Limitations & Future Work¶

Marginal performance gains: SR improvements of only 1–2 points suggest the approach may be approaching the ceiling of non-LLM-based VLN paradigms.
Indoor MP3D scenes only: Generalization to larger-scale outdoor environments or more diverse datasets remains unvalidated.
Traditional syntactic parsing for instruction decomposition: The paper acknowledges that LLMs may perform better but only includes this as a supplementary experiment; GPT-style models are not adopted as the default.
Frozen visual encoders: CLIP ResNet50 is frozen throughout; stronger visual encoders or end-to-end fine-tuning are not explored.
No zero-shot VLN generalization: All experiments are conducted in supervised settings with training data available.
Limited interpretability of ISR: Although ALG demonstrates grid–component correspondences, the semantics stored in individual grid cells remain opaque.

Compared to ETPNav (topological scene representation), ISR is more compact and avoids redundant visual texture storage in TSR nodes. Compared to GridMM (visual feature field), ISR retains no explicit geometric details. Compared to DREAMWALKER (world model for future view prediction), this approach requires no additional topological map construction, and learning a distribution rather than deterministic rendering is more scalable. Compared to GELA (contrastive learning for entity alignment), ALG covers all semantic components: landmarks, scenes, actions, and orientations.

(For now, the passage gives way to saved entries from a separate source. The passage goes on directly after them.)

(** What an update sends; [None] is a key left out, and where null is told apart,
    [Some None] is null.  [u_metadata] is the patched bag. *)
Record update_request := MkUpdate {
  u_name : option (option string); u_description : option (option string); u_env : option (option string); u_agent : option json;
  u_vaults : option (list string); u_initial : option (list json); u_resources : option (list json);
  u_metadata : option (list (string * string) -> list (string * string));
  u_body : list (string * json) }.

(** A field that cannot be cleared. *)
Definition kept_or {E A} (cur : A) (cleared : E) (sent : option (option A)) : result E A :=
  match sent with None => Ok cur | Some None => Err cleared | Some (Some v) => Ok v end.

Definition updateDeployment (wall now : Z) (id : string) (u : update_request) (d : ddb) : result refusal ddb :=
  if negb (Valid id) then Err (DeploymentNotFound id)
  else
    try schedule <- parseDeploymentSchedule wall (u_body u);
    try row <- loadDeployment d id;
    try name <- kept_or (d_name row) NameCleared (u_name u);
    let description := match u_description u with
                       | None => if String.eqb (d_description row) EmptyString then None else Some (d_description row)
                       | Some t => t
                       end in
    try env <- kept_or (d_env row) EnvironmentCleared (u_env u);
    try _ <- match u_env u with Some _ => requireLiveEnvironment d env | None => Ok tt end;
    let vaults := default (d_vaults row) (u_vaults u) in
    try '(agent, version) <- match u_agent u with
                             | None => Ok (d_agent row, d_version row)
                             | Some JNull => Err AgentCleared
                             | Some raw => resolveDeploymentAgent d raw
                             end;
    let initial := default (d_initial row) (u_initial u) in
    let resources := default (d_resources row) (u_resources u) in
    let metadata := match u_metadata u with Some patch => patch (d_metadata row) | None => d_metadata row end in
    (* the resources counted are the request's: a kept list is within the cap already *)
    try _ <- validateDeploymentBounds name description env (Z.of_nat (length vaults)) (Z.of_nat (length initial))
               (Z.of_nat (length (default [] (u_resources u))));
    Ok (with_deployment d id
          (MkDeployment name (default EmptyString description) agent version env vaults initial resources metadata
             (match schedule with Some s => s | None => d_schedule row end)
             (d_resumed_at row) (d_paused_at row) (d_paused_kind row) (d_paused_error row) (d_created_at row) now (d_archived_at row))).

Definition with_pause (row : deployment) (at_ : option Z) (kind err : option string) (resumed updated : Z) : deployment :=
  MkDeployment (d_name row) (d_description row) (d_agent row) (d_version row) (d_env row) (d_vaults row) (d_initial row) (d_resources row)
    (d_metadata row) (d_schedule row) resumed at_ kind err (d_created_at row) updated (d_archived_at row).

Definition archiveDeployment (now : Z) (id : string) (d : ddb) : result refusal ddb :=
  if negb (Valid id) then Err (DeploymentNotFound id)
  else match deployments d !! id with
  | None => Err (DeploymentNotFound id)
  | Some row =>
      Ok (with_deployment d id
            (MkDeployment (d_name row) (d_description row) (d_agent row) (d_version row) (d_env row) (d_vaults row) (d_initial row)
               (d_resources row) (d_metadata row) (d_schedule row) (d_resumed_at row) (d_paused_at row) (d_paused_kind row)
               (d_paused_error row) (d_created_at row)
               (match d_archived_at row with None => now | Some _ => d_updated_at row end)
               (Some (default now (d_archived_at row)))))
  end.

Definition PausedManual : string := "manual".
Definition PausedError : string := "error".

(** COALESCE *)
Definition coalesce {A} (x : option A) (y : A) : option A := match x with Some _ => x | None => Some y end.

Definition setDeploymentPause (now : Z) (pause : bool) (id : string) (d : ddb) : result refusal ddb :=
  if negb (Valid id) then Err (DeploymentNotFound id)
  else
    try row <- loadDeployment d id;
    Ok (with_deployment d id
          (if pause
           then with_pause row (coalesce (d_paused_at row) now) (coalesce (d_paused_kind row) PausedManual) (d_paused_error row)
                  (d_resumed_at row) (match d_paused_at row with None => now | Some _ => d_updated_at row end)
           else with_pause row None None None
                  (match d_paused_at row with None => d_resumed_at row | Some _ => now end)
                  (match d_paused_at row with None => d_updated_at row | Some _ => now end))).

(** [Deployment.Status] and [Deployment.Reason] *)
Definition Status (row : deployment) : string :=
  match d_archived_at row, d_paused_at row with None, Some _ => "paused" | _, _ => "active" end.

Definition Reason (row : deployment) : option (string * option string) :=
  if String.eqb (Status row) "paused"
  then let kind := default EmptyString (d_paused_kind row) in
       Some (kind, if String.eqb kind PausedError then Some (default EmptyString (d_paused_error row)) else None)
  else None.

(** ** Runs *)

(** How the creation of a session ends: created; refused for a reason a run records, with
    its type and wording; or failed for one it does not. *)
Inductive refusal_what := StoreGone | StoreArchived | OtherRefusal (text : string).
Inductive fire_result := Fired (sid : string) | Classified (typ : string) (what : refusal_what) | Unclassified.

(** What a fire hands the creation of its session. *)
Record createSessionIn := MkCreateIn {
  in_env : string; in_agent : string; in_version : Z; in_title : string; in_resources : list json; in_vaults : list string;
  in_initial : list json; in_deployment : string }.

Definition deploymentSessionIn (id : string) (row : deployment) : createSessionIn :=
  MkCreateIn (d_env row) (d_agent row) (d_version row) (d_name row) (d_resources row) (d_vaults row) (d_initial row) id.

Definition runWording (what : refusal_what) : string :=
  match what with
  | StoreGone => "session creation rejected: a referenced resource was not found; check deployment configuration"
  | StoreArchived => "session creation rejected: a referenced memory store is archived; check deployment resources"
  | OtherRefusal text => text
  end.

Definition deploymentPausingErrorTypes : list string :=
  ["agent_archived_error"; "environment_archived_error"; "environment_not_found_error"; "file_not_found_error";
   "mcp_egress_blocked_error"; "memory_store_archived_error"; "organization_disabled_error";
   "self_hosted_resources_unsupported_error"; "session_resource_not_found_error"; "skill_not_found_error"; "unknown_error";
   "vault_archived_error"; "vault_not_found_error"; "workspace_archived_error"].

(** The error types the table takes. *)
Definition run_error_types : list string :=
  deploymentPausingErrorTypes ++ ["session_creation_rejected_error"; "session_rate_limited_error"].

Inductive run_error :=
| RunRefused (e : refusal)   (* the handler's own answer *)
| RunUnclassified            (* the session's creation failed for a reason no run records *)
| RunConstraint              (* the database refused a row *)
| RunDeadlock | RunInfra.

(** [settleRun] with either arm; an error type outside the table's is refused by its CHECK. *)
Definition settleRun (d : ddb) (runID : string) (now : Z) (outcome : string + string * string) : result run_error ddb :=
  match runs d !! runID with
  | None => Err RunInfra
  | Some r =>
      match outcome with
      | inl sid => Ok (with_run d runID (MkRun (r_deployment r) (r_trigger r) (r_scheduled_at r) (r_agent r) (r_version r) (Some sid)
                                           (r_error r) (r_created_at r) (Some now)))
      | inr (typ, msg) =>
          if mem_string typ run_error_types
          then Ok (with_run d runID (MkRun (r_deployment r) (r_trigger r) (r_scheduled_at r) (r_agent r) (r_version r) (r_session r)
                                       (Some (typ, msg)) (r_created_at r) (r_succeeded_at r)))
          else Err RunConstraint
      end
  end.

(** The insert of a run, its primary key and the occurrence's index. *)
Definition claimed (d : ddb) (deployment : string) (occ : Z) : bool :=
  existsb (fun kv => String.eqb (r_deployment kv.2) deployment && bool_decide (r_scheduled_at kv.2 = Some occ)) (map_to_list (runs d)).

Definition new_run (deployment trigger : string) (occ : option Z) (row : Deploy.deployment) (now : Z) : drun :=
  MkRun deployment trigger occ (d_agent row) (d_version row) None None now None.

Definition insert_run (d : ddb) (runID : string) (r : drun) : result run_error ddb :=
  if bool_decide (is_Some (runs d !! runID)) then Err RunConstraint else Ok (with_run d runID r).

(** [runDeployment]: a manual run, which a paused deployment takes too. *)
Definition runDeployment (now : Z) (runID : string) (create : createSessionIn -> fire_result) (id : string) (d : ddb) : result run_error ddb :=
  if negb (Valid id) then Err (RunRefused (DeploymentNotFound id))
  else match deployments d !! id with
  | None => Err (RunRefused (DeploymentNotFound id))
  | Some row =>
      if bool_decide (is_Some (d_archived_at row)) then Err (RunRefused DeploymentArchived)
      else
        try d <- insert_run d runID (new_run id "manual" None row now);
        match create (deploymentSessionIn id row) with
        | Fired sid => settleRun d runID now (inl sid)
        | Classified typ what => settleRun d runID now (inr (typ, runWording what))
        | Unclassified => Err RunUnclassified
        end
  end.

(** ** The scan *)

Definition deploymentCatchupWindow : Z := hour.
Definition deploymentSkipScanCap : Z := 1000.

Record deploymentFire := MkFire { f_deployment : string; f_expr : string; f_tz : string; f_occ : Z; f_skipped : Z }.

(** MAX(scheduled_at) over a deployment's runs. *)
Definition watermark (d : ddb) (id : string) : option Z :=
  foldr (fun kv m => if String.eqb (r_deployment kv.2) id
                     then match r_scheduled_at kv.2, m with Some u, Some m => Some (Z.max u m) | Some u, None => Some u | None, m => m end
                     else m) None (map_to_list (runs d)).

(** The occurrences ahead of [occ] in an ascending list. *)
Fixpoint count_before (batch : list Z) (occ : Z) : Z :=
  match batch with
  | t :: batch' => if t <? occ then 1 + count_before batch' occ else 0
  | [] => 0
  end.

Definition occurrencesSkipped (expr tz : string) (lower occ : Z) : result cron_error Z :=
  try batch <- Upcoming LoadLocation expr tz lower deploymentSkipScanCap;
  Ok (count_before batch occ).

Definition scan_floor (d : ddb) (id : string) (row : deployment) : Z :=
  match watermark d id with
  | Some w => if d_resumed_at row <? w then w else d_resumed_at row
  | None => d_resumed_at row
  end.

(** The fire one row calls for at [now]. *)
Definition scan_row (d : ddb) (now : Z) (id : string) (row : deployment) : result cron_error (option deploymentFire) :=
  match d_schedule row, d_archived_at row, d_paused_at row with
  | Some (expr, tz), None, None =>
      let lower := scan_floor d id row in
      if negb (lower <? now) then Ok None
      else
        let w := now - deploymentCatchupWindow in
        let fireFloor := if lower <? w then w else lower in
        try due <- Due LoadLocation expr tz fireFloor now;
        match last due with
        | None => Ok None
        | Some occ =>
            try skipped <- (if lower <? fireFloor then occurrencesSkipped expr tz lower occ else Ok (Z.of_nat (length due) - 1));
            Ok (Some (MkFire id expr tz occ skipped))
        end
  | _, _, _ => Ok None
  end.

(** A row the clock cannot walk costs its own fires alone. *)
Definition tick_scan (d : ddb) (now : Z) : list deploymentFire * list (string * cron_error) :=
  foldr (fun kv acc => match scan_row d now kv.1 kv.2 with
                       | Ok (Some f) => (f :: acc.1, acc.2)
                       | Ok None => acc
                       | Err e => (acc.1, (kv.1, e) :: acc.2)
                       end) ([], []) (map_to_list (deployments d)).

(** ** The fire *)

(** What befalls a fire's transaction: nothing; a lock wait given up on at one of the two
    statements of its claim; a deadlock, a shutdown or a failure anywhere, which roll it back. *)
Inductive weather := Fair | LockLostAtRead | LockLostAtClaim | Deadlocked | ShuttingDown | Broken.

(** The clock of the transaction, the id it mints, the session's creation. *)
Record firing := MkFiring { fi_weather : weather; fi_now : Z; fi_run : string; fi_create : createSessionIn -> fire_result }.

The paradigm of compressing sequential information into fixed-size implicit representations is conceptually related to Memory Transformers and Neural Turing Machines, but is specialized here for VLN via visual imagination and language grounding. The instruction decomposition and adaptive alignment pattern in ALG may offer methodological insights for other embodied tasks requiring fine-grained instruction following, such as manipulation and task planning.

Rating¶

Novelty: ⭐⭐⭐⭐ The combined design of neural grid ISR, visual imagination RVI, and adaptive grounding ALG is novel and theoretically motivated.
Experimental Thoroughness: ⭐⭐⭐⭐ Ablations are thorough (incremental component addition), validated on two tasks, though the number of benchmarks is limited.
Writing Quality: ⭐⭐⭐⭐ Methodology is clearly articulated with persuasive neuroscience-based motivation, though the dense mathematical notation may affect readability.
Value: ⭐⭐⭐⭐ Fixed-size ISR and fine-grained ALG offer methodological contributions to the VLN field, though performance gains are modest.